Over excavation of adverse soils under a gravel road
Over excavation of adverse soils under a gravel road
(OP)
I am building a Fire Truck Access road (gravel) and the cross section is going to be something like 6" of 3/4" minus over 9" of 1-1/2" minus. I am building this road over adverse soils (saturated garbage fill, maybe clayey silty loom?? with zero percolation properties). My solution to this problem is to over excavate and replace with 4" minus. I can, out of the air, come up with a depth (of 4" minus) that will easily account for the adverse soils but I am tired of over designing (spending too much of the clients money).
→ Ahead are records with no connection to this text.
(** An allocation from a pool with a warm slot needs nothing of the machine. *)
Lemma allocate_warm env low m x l : nm_shutting_down m = false → shutting_down (pool m) = false → idle (pool m) = x :: l →
  ∃ m', run env (allocate_any low) m = (m', Ok x).
Proof.
  intros Es Ep Ei. unfold allocate_any, pool_try_acquire. cbn. rewrite Es. cbn. rewrite Ep. cbn.
  unfold pop_front. rewrite Ei. cbn. rewrite Es. cbn. destruct (_ <? _); cbn; by eexists.
Qed.

(** C36: when the maintenance worker is woken while no other thread runs,
    namespaces can be created and torn down and the bitmap has room, one round
    of its loop brings the pool between its refill target and its high
    watermark, and the worker then finds no signal and goes back to sleep.  If
    the low watermark is at least one, the next allocation in the state that is
    reached gets a warm slot, whatever the machine answers. *)
Theorem maintenance_settles_the_pool env m p :
  search_complete env → machine_works env → pool_slots_ok m → pool_ok (pool m) →
  nm_shutting_down m = false → shutting_down (pool m) = false →
  Z.of_nat (size (allocated m)) + high_watermark (config (pool m)) ≤ MAX_SLOTS →
  worker_wait (pool m) = Some (Some p) →
  ∃ m', worker_burst pool (λ m, (run env run_pool_maintenance_cycle m).1) 1 (with_pool m p) = Some m'
    ∧ settled (pool m') ∧ worker_wait (pool m') = None
    ∧ (1 ≤ low_watermark (config (pool m)) → ∀ env',
         ∃ m'' idx, run env' (allocate_any (low_watermark (config (pool m')))) m' = (m'', Ok idx)).
Proof.
  intros Hfind Hworks Hw Hp Es Ep Hs Hwake.
  assert (p = with_signal (pool m) false false) as ->.
  { unfold worker_wait in Hwake. destruct (signal_stop _); [done|]. destruct (signal_pending _); by simplify_eq. }
  destruct (cycle_settles env Hfind Hworks (with_pool m (with_signal (pool m) false false)))
    as (m' & l & E & E1 & E2 & E3); [done|by eapply pool_ok_same|done|done|done|].
  exists m'. assert (shutting_down (pool m') = false) as Ep' by (by rewrite E2).
  split_and!; [|done|by rewrite E2|].
  - cbn [worker_burst]. unfold worker_round.
    change (shutting_down (pool (with_pool m (with_signal (pool m) false false)))) with (shutting_down (pool m)).
    rewrite Ep, E. cbn [fst]. by rewrite Ep', settled_idle.
  - intros Hl env'. destruct (idle (pool m')) as [|x k] eqn:Ek.
    + exfalso. destruct E3 as [E3 _]. destruct Hp as [Hp1 Hp2 Hp3].
      unfold pool_len, zlen, current_fill_target in E3. rewrite Ek, E2 in E3. cbn in E3. lia.
    + destruct (allocate_warm env' (low_watermark (config (pool m'))) m' x k E1 Ep' Ek) as [m'' Em]. by exists m'', x.
Qed.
How does one calculate (and / or which soil property is calculated) the amount of over excavation needed for an economical design. It would be nice to have the calculations to go along with a "hunch". Thanks in advance ...
BRB
BRB





RE: Over excavation of adverse soils under a gravel road
So back to your original question-how to justify a design? There probaly is literature & design methodologies for road design in poor/soft/organic subgrades. Don't know of one offhand but probably can get something from geotextile manufacturers. Usually local experience is heavily relied on in these cases. This may not help but does give you a second opinion!
Carl
RE: Over excavation of adverse soils under a gravel road
By all means use good-quality geotextile fabric as recommended by CarlB.
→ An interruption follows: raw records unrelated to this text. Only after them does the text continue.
Lemma insert_range_ok k a from : inner_ok a → 0 ≤ from → from + Z.of_nat k ≤ next_id a →
  inner_ok (insert_range a from k)
  ∧ ∀ x, x ∈ free_ids_lookup (insert_range a from k) ↔ from ≤ x < from + Z.of_nat k ∨ x ∈ free_ids_lookup a.
Proof.
  revert a from. induction k as [|k IH]; intros a from Ha Hf Hn; simpl.
  - split; [done|]. intros x. split; [by right|]. intros [|]; [lia|done].
  - destruct (IH (insert_known_free_id a from) (from + 1)) as (K1 & K3);
      [apply insert_known_ok; [done|lia]|lia|rewrite insert_known_next; lia|].
    split; [done|].
    intros x. rewrite K3, insert_known_frees. split; [|intros [|]; [|tauto]].
    + intros [|[|]]; [left; lia|left; lia|by right].
    + destruct (decide (x = from)); [tauto|left; lia].
Qed.

Lemma remove_first_elem id l x : NoDup l → x ∈ remove_first id l ↔ x ∈ l ∧ x ≠ id.
Proof.
  induction 1 as [|y l Hy Hl IH]; simpl; [set_solver|].
  destruct (Z.eqb_spec y id) as [->|Hn].
  - rewrite elem_of_cons. split; [|tauto]. intros Hx. split; [by right|]. by intros ->.
  - rewrite !elem_of_cons, IH. split; [|tauto]. intros [->|[]]; [by split; [left|]|tauto].
Qed.

Lemma remove_first_nodup id l : NoDup l → NoDup (remove_first id l).
Proof.
  induction 1 as [|y l Hy Hl IH]; simpl; [constructor|]. destruct (y =? id); [done|]. constructor; [|done].
  rewrite remove_first_elem by done. tauto.
Qed.

(** ** Each method against the set *)

Lemma recycle_refines a s id : inner_ok a → represents a s → 0 ≤ id →
  inner_ok (recycle a id) ∧ represents (recycle a id) (s ∖ {[id]}) ∧ next_id (recycle a id) = next_id a.
Proof.
  intros Ha Hr Hid. unfold recycle, insert_free_id. destruct (Z.leb_spec (next_id a) id).
  - split_and!; [done| |done]. intros x. rewrite <- (Hr x), elem_of_difference, elem_of_singleton. split; [tauto|].
    intros Hx. split; [done|]. intros ->. apply Hr in Hx. lia.
  - split_and!; [apply insert_known_ok; [done|lia]| |apply insert_known_next].
    intros x. rewrite insert_known_next, insert_known_frees, elem_of_difference, elem_of_singleton, (Hr x). tauto.
Qed.

Lemma allocate_refines a s : inner_ok a → represents a s → 0 ≤ next_id a < U32_MAX →
  let '(a', id) := allocate a in
  (id ∉ s) ∧ inner_ok a' ∧ represents a' ({[id]} ∪ s) ∧ next_id a ≤ next_id a' ≤ next_id a + 1.
Proof.
  intros [H1 H2 H3] Hr Hn. unfold allocate, pop_free_id. destruct (free_ids a) as [|id rest] eqn:Ef.
  - assert (wrap32 (next_id a + 1) = next_id a + 1) as -> by (unfold wrap32; apply Z.mod_small; unfold U32_MAX in *; lia).
    split_and!; [rewrite (Hr (next_id a)); lia| | |simpl; lia|simpl; lia].
    + constructor; simpl; rewrite ?Ef; [constructor|done|]. intros x Hx. by apply not_elem_of_nil in Hx.
    + intros x. simpl. assert (x ∉ free_ids_lookup a) by (rewrite <- H2; apply not_elem_of_nil).
      rewrite elem_of_union, elem_of_singleton, (Hr x). split; [intros [->|[]]; (split; [lia|done])|].
      intros []. destruct (decide (x = next_id a)); [by left|right]. split; [lia|done].
  - apply NoDup_cons in H1 as [Hid H1]. assert (id ∈ free_ids_lookup a) as Hl by (apply H2; left).
    assert (0 ≤ id < next_id a) as Hran by (apply H3; left).
    split_and!; [rewrite (Hr id); tauto| | |simpl; lia|simpl; lia].
    + constructor; simpl; [done| |intros x Hx; apply H3; by right].
      intros x. rewrite elem_of_difference, elem_of_singleton, <- H2, elem_of_cons. split; [|tauto].
      intros Hx. split; [by right|]. by intros ->.
    + intros x. simpl. rewrite elem_of_union, elem_of_singleton, elem_of_difference, elem_of_singleton, (Hr x).
      destruct (decide (x = id)) as [->|]; tauto.
Qed.

Lemma occupy_refines a s id a' : inner_ok a → represents a s → 0 ≤ id → 0 ≤ next_id a → occupy_idx a id = Ok a' →
  inner_ok a' ∧ represents a' ({[id]} ∪ s) ∧ next_id a ≤ next_id a' ≤ Z.max (next_id a) 100001.
Proof.
  intros Ha Hr Hid Hn. unfold occupy_idx, ensure. destruct (Z.leb_spec id 100000); [|done]. cbn [rbind].
  unfold remove_free_id. destruct (decide (id ∈ free_ids_lookup a)) as [Hl|Hl]; intros [= <-].
  - destruct Ha as [H1 H2 H3]. assert (0 ≤ id < next_id a) by (by apply H3, H2).
    split_and!; [constructor; simpl| |simpl; lia|simpl; lia].
    + by apply remove_first_nodup.
    + intros x. rewrite remove_first_elem, H2 by done. set_solver.
    + intros x [Hx _]%remove_first_elem; [|done]. by apply H3.
    + intros x. simpl. rewrite elem_of_union, elem_of_singleton, elem_of_difference, elem_of_singleton, (Hr x).
      destruct (decide (x = id)) as [->|]; tauto.
  - destruct (Z.leb_spec (next_id a) id) as [Hi|Hi].
    + set (k := Z.to_nat (id - next_id a)). fold (raise (insert_range a (next_id a) k) (id + 1)).
      assert (inner_ok (raise a (id + 1))) as Hra.
      { destruct Ha as [H1 H2 H3]. constructor; [done|done|]. intros x Hx%H3. simpl. lia. }
      destruct (insert_range_ok k (raise a (id + 1)) (next_id a) Hra Hn) as (K1 & K3); [simpl; lia|].
      rewrite insert_range_next, (proj2 (Z.leb_le _ _)), insert_range_raise by lia. pose proof (insert_range_next k (raise a (id + 1)) (next_id a)) as K2. rewrite K2. split_and!; [done| |simpl; lia|simpl; lia].
      intros x. rewrite K2, K3. simpl. rewrite elem_of_union, elem_of_singleton, (Hr x).
      destruct (decide (x = id)) as [->|]; [split; [|by left]; intros _; split; [lia|]|].
      * intros [|]; [lia|done].
      * split; [intros [|[]]; [done|split; [lia|]]; intros [|]; [lia|done]|].
        intros [? Hx]. right. split; [|tauto]. assert (¬ (next_id a ≤ x < next_id a + Z.of_nat k)) by tauto. lia.
    + replace (Z.to_nat (id - next_id a)) with 0%nat by lia. simpl. rewrite (proj2 (Z.leb_gt _ _)) by lia.
      split_and!; [done| |lia|lia]. assert (id ∈ s) by (apply Hr; split; [lia|done]).
      intros x. rewrite <- (Hr x). set_solver.
Qed.

Definition id_op_ok (o : id_op) : Prop := match o with OpAllocate => True | OpRecycle id | OpOccupy id => 0 ≤ id end.

Lemma run_ops_refines ops : ∀ a s a' ids, Forall id_op_ok ops → inner_ok a → represents a s → 0 ≤ next_id a →
  Z.max (next_id a) 100001 + zlen ops ≤ U32_MAX → run_ops a ops = Ok (a', ids) →
  ∃ s', set_run s ops ids s' ∧ inner_ok a' ∧ represents a' s'.
Proof.
  unfold zlen. induction ops as [|o ops IH]; intros a s a' ids Hops Ha Hr Hn Hb.
  - intros [= <- <-]. exists s. split; [constructor|done].
  - apply Forall_cons in Hops as [Ho Hops]. cbn [length] in Hb. destruct o as [|id|id]; cbn [run_ops].
    + pose proof (allocate_refines a s Ha Hr ltac:(lia)) as K. destruct (allocate a) as [a1 id].
      destruct K as (K1 & K2 & K3 & K4). destruct (run_ops a1 ops) as [[a2 ids2]|] eqn:E; [|done]. intros [= <- <-].
      edestruct (IH a1) as (s' & S1 & S2); [done|done|exact K3|lia|lia|exact E|]. exists s'. split; [by constructor|done].
    + destruct (recycle_refines a s id Ha Hr Ho) as (K1 & K2 & K3). intros E.
      edestruct (IH (recycle a id)) as (s' & S1 & S2); [done|done|exact K2|lia|lia|exact E|].
      exists s'. split; [by constructor|done].
    + destruct (occupy_idx a id) as [a1|] eqn:Eo; [|done]. cbn [rbind]. intros E.
      destruct (occupy_refines a s id a1 Ha Hr Ho Hn Eo) as (K1 & K2 & K3).
      edestruct (IH a1) as (s' & S1 & S2); [done|done|exact K2|lia|lia|exact E|].
      exists s'. split; [by constructor|done].
Qed.

Lemma new_represents initial_idx : 0 ≤ initial_idx →
  represents (allocator_new initial_idx) (list_to_set (seqZ 0 initial_idx)).
Proof. intros Hi id. rewrite elem_of_list_to_set, elem_of_seqZ. simpl. set_solver by lia. Qed.

Lemma new_ok initial_idx : inner_ok (allocator_new initial_idx).
Proof. constructor; simpl; [constructor|set_solver|set_solver]. Qed.

(** the allocator is the set of occupied ids.  Over any sequence of
    allocations, recyclings (of any id, also repeated) and reloads that does
    not use up the [u32] range, every id handed out was free at that moment,
    and [is_occupied] answers exactly whether an id is in the set. *)
Theorem allocator_refines_occupied_set initial_idx ops a ids :
  0 ≤ initial_idx → Forall id_op_ok ops → Z.max initial_idx 100001 + zlen ops ≤ U32_MAX →
  run_ops (allocator_new initial_idx) ops = Ok (a, ids) →
  ∃ s, set_run (list_to_set (seqZ 0 initial_idx)) ops ids s
    ∧ ∀ id, 0 ≤ id → is_occupied a id = bool_decide (id ∈ s).
Proof.
  intros Hi Hops Hb E.
  destruct (run_ops_refines ops _ _ _ _ Hops (new_ok initial_idx) (new_represents _ Hi) Hi Hb E) as (s & S1 & _ & S2).
  exists s. split; [done|]. intros id. by apply is_occupied_iff.
Qed.

(** A reload of two ids, then allocations around a repeated recycling. *)
Definition ex_ops : list id_op :=
  [OpOccupy 3; OpOccupy 1; OpAllocate; OpAllocate; OpRecycle 3; OpRecycle 3; OpAllocate; OpAllocate].

Definition run_result (i : Z) (ops : list id_op) : ReloadableIDAllocatorInner * list Z :=
  match run_ops (allocator_new i) ops with Ok r => r | Err _ => (allocator_new i, []) end.

Lemma run_result_ok i ops : is_ok (run_ops (allocator_new i) ops) = true →
  run_ops (allocator_new i) ops = Ok ((run_result i ops).1, (run_result i ops).2).
Proof. unfold run_result. by destruct (run_ops _ ops) as [[]|]. Qed.

Lemma ex_ops_ids : (run_result 1 ex_ops).2 = [2; 4; 3; 5].
Proof. vm_compute. reflexivity. Qed.

Lemma ex_ops_ok : Forall id_op_ok ex_ops.
Proof. repeat constructor; simpl; lia. Qed.

Lemma allocator_refines_occupied_set_witness :
  ∃ s, set_run (list_to_set (seqZ 0 1)) ex_ops (run_result 1 ex_ops).2 s
    ∧ ∀ id, 0 ≤ id → is_occupied (run_result 1 ex_ops).1 id = bool_decide (id ∈ s).
Proof.
  apply (allocator_refines_occupied_set 1 ex_ops); [lia|exact ex_ops_ok|vm_compute; discriminate|].
  apply run_result_ok. vm_compute. reflexivity.
Defined.

(** Occupying an id that is already occupied changes nothing and does not
    panic. *)
Lemma occupy_twice_is_silent : is_ok (run_ops (allocator_new 1) [OpOccupy 3; OpOccupy 3]) = true.
Proof. reflexivity. Qed.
Your aggregate section will probably suffice on the fabric. I no longer have the means to design the section, but over 40 years of experience says you are on the right track.
Also, tell your client that the subbase condition is unique, and that repairs may be needed later on.
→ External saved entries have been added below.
(** A file that is cached: [dyn VirtualFile].  A read into a buffer leaves
    bytes in it even when it fails; [Err true] is the error [ENOSPC]. *)
Record Source : Type := {
  so_read_into : nat → Z → Z → list Z * result bool Z;
  so_read_at : nat → Z → Z → result bool (list Z);
  so_size : nat → result bool Z;
  so_sync : nat → bool
}.

Record CachedFile : Type := {
  cf_source : option Source;
  cf_cache_id : str;
  cf_source_size : Z;
  cf_open_flags : Z
}.

Record World : Type := {
  w_opts : Options;
  w_state : BackendState;
  w_heap : gmap Z CacheEntry;
  w_files : gmap Z (list Z);
  w_dirs : gmap str Dir;
  w_handles : gmap Z CachedFile;
  w_next : Z;
  w_tick : nat
}.

(** ** What the machine decides *)

Inductive sysop : Type :=
| SysCreateDir | SysOpenData | SysSetLen | SysMmap | SysExists | SysReadMeta | SysStat
| SysCloneFd | SysRemoveMeta | SysPunch | SysFsync | SysWriteMeta | SysBarrier
| SysReadDir | SysRemoveDir | SysRenameDir.

(** [sys::reserve_space] *)
Inductive reserve_outcome : Type := ReserveDone | ReserveUnsupported | ReserveFailed.
(* ===== verification/CacheInv.v ===== *)
(** * What the file cache keeps

    The invariant of the cache: every block an entry lists is, in its data
    file, the block of the cached file; metadata on disk lists no block that
    its entry does not list.  The operations of [cache_entry.rs] and the
    eviction of [cache_pool.rs] keep it, whatever the machine does. *)

From stdpp Require Import gmap.
From S2P Require Import Prelude LsmtIo Text ZFormat CacheMeta CacheEntry CachePool.

Open Scope result_scope.

Create HintDb cache.

(** ** Blocks *)

(** Bytes of block [b] of a file of [size] bytes. *)
Definition blk_len (bs size b : Z) : Z := Z.min bs (size - b * bs).

(** Block [b] of [f] is that of [F]. *)
Definition block_good (bs : Z) (F f : list Z) (b : Z) : Prop :=
  0 ≤ b ∧ b * bs < zlen F
  ∧ ∀ p, b * bs ≤ p < b * bs + blk_len bs (zlen F) b → byte_at f p = byte_at F p.

(** [f'] differs from [f] in block [b] only. *)
Definition same_but_block (bs b : Z) (f f' : list Z) : Prop :=
  zlen f' = zlen f ∧ ∀ p, 0 ≤ p → p < b * bs ∨ b * bs + bs ≤ p → byte_at f' p = byte_at f p.

Lemma same_but_block_refl bs b f : same_but_block bs b f f.
Proof. by split. Qed.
RE: Over excavation of adverse soils under a gravel road
I have found that when the lower gravel is 'sandwiched' between the geoproducts, the entire structure will move around but will carry a lot of traffic.
RE: Over excavation of adverse soils under a gravel road
If you want to analyze the geotextile condition, you shoot for the lateral stress in the soil layer equal to the fabric strength (or some safety factor on the strength), andd/or the vertical stress equal or less than the punching strength of the fabric, and again use a trial and error thickness approach to get your answer. You will find that very little rock is actually needed over the geotextile, but we usually add more for peace of mind/national fudge factors, etc. After all that you'll probably find that CarlB, jimbo, and emmgjld have pretty much nailed it based on experience (for which there is no analytical substitute!)